- _ACTIVITY_
Among the lines below, keep only those from the one containing "split; [right; reflexivity |]." through the one containing "(** * The rest of the program *)", and reproduce them exactly.

RECORDS SHOWN Start Marker

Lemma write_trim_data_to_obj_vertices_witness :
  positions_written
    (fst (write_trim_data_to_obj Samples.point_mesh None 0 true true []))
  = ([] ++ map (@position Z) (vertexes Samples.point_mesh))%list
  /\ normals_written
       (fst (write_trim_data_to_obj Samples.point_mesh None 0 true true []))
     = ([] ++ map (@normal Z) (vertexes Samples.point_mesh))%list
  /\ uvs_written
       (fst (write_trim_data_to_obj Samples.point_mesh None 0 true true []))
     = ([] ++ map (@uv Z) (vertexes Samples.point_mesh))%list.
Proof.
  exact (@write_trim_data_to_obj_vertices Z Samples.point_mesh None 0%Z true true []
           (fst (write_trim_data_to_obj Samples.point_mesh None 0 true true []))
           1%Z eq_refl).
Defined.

RECORDS SHOWN End Marker
RECORDS SHOWN Start Marker

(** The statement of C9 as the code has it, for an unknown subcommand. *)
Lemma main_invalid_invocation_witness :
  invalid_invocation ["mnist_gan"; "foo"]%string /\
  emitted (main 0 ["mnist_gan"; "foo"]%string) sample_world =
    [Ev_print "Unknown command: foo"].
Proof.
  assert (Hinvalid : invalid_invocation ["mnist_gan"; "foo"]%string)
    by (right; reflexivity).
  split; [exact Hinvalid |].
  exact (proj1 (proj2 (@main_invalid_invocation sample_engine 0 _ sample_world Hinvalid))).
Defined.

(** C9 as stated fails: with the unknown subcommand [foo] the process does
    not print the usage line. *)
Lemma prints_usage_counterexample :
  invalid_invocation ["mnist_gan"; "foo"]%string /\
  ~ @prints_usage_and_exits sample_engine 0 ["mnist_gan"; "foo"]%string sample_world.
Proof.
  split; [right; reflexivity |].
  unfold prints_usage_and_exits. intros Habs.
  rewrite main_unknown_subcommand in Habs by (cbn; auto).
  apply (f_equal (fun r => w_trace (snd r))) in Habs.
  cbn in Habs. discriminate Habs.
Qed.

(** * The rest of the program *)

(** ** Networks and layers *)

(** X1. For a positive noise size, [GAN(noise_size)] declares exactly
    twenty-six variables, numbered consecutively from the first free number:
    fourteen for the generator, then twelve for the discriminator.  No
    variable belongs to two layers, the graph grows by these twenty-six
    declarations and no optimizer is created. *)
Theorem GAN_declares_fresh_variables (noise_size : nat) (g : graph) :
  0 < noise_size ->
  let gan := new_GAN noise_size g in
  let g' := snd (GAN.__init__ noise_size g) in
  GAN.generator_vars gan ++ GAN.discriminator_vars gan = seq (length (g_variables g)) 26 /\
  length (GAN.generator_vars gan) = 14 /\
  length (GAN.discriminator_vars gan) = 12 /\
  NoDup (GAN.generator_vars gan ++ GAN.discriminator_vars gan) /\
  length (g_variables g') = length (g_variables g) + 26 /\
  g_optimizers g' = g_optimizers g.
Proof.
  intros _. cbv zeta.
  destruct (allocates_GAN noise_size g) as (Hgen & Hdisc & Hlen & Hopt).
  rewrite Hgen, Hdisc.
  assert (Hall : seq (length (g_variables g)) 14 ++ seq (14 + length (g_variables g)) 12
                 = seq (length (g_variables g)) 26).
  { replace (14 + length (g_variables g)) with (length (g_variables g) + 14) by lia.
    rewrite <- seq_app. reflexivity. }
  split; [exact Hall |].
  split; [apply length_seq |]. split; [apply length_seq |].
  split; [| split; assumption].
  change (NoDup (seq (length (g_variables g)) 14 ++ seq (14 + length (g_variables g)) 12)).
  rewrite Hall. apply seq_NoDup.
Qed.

RECORDS SHOWN End Marker
RECORDS SHOWN Start Marker

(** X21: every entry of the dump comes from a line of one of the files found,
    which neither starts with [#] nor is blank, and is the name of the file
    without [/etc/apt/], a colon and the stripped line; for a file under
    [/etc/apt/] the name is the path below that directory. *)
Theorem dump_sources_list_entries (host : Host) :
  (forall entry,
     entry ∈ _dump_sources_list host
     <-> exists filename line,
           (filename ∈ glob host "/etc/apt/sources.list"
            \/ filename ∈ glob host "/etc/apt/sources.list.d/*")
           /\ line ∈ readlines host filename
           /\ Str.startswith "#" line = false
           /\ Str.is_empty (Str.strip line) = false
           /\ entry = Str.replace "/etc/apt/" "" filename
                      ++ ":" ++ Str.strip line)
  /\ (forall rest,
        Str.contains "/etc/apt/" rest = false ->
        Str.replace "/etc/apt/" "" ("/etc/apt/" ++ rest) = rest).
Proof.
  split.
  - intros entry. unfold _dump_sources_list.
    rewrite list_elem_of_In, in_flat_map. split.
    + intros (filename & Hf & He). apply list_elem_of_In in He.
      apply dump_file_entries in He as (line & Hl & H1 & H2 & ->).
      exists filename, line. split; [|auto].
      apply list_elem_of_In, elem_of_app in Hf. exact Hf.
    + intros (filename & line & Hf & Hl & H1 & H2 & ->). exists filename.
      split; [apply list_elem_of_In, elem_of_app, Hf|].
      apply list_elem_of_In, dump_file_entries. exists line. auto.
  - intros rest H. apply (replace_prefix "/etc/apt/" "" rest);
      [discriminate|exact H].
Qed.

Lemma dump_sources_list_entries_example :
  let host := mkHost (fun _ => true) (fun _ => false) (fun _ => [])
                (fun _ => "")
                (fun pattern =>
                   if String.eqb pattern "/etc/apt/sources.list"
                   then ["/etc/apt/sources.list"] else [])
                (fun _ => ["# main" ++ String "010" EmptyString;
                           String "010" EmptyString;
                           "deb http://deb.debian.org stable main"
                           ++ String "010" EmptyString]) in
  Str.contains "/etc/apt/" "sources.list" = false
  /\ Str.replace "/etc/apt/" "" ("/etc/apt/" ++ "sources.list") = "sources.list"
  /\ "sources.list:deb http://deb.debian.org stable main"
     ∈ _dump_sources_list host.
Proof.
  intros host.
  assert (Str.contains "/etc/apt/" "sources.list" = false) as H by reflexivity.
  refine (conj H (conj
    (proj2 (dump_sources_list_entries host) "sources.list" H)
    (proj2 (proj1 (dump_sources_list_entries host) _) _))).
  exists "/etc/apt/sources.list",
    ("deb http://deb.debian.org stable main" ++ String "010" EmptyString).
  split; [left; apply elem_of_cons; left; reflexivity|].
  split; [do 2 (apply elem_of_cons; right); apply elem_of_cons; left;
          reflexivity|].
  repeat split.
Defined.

RECORDS SHOWN End Marker

- _SOLUTION BELOW_
  split; [right; reflexivity |].
  unfold prints_usage_and_exits. intros Habs.
  rewrite main_unknown_subcommand in Habs by (cbn; auto).
  apply (f_equal (fun r => w_trace (snd r))) in Habs.
  cbn in Habs. discriminate Habs.
Qed.

(** * The rest of the program *)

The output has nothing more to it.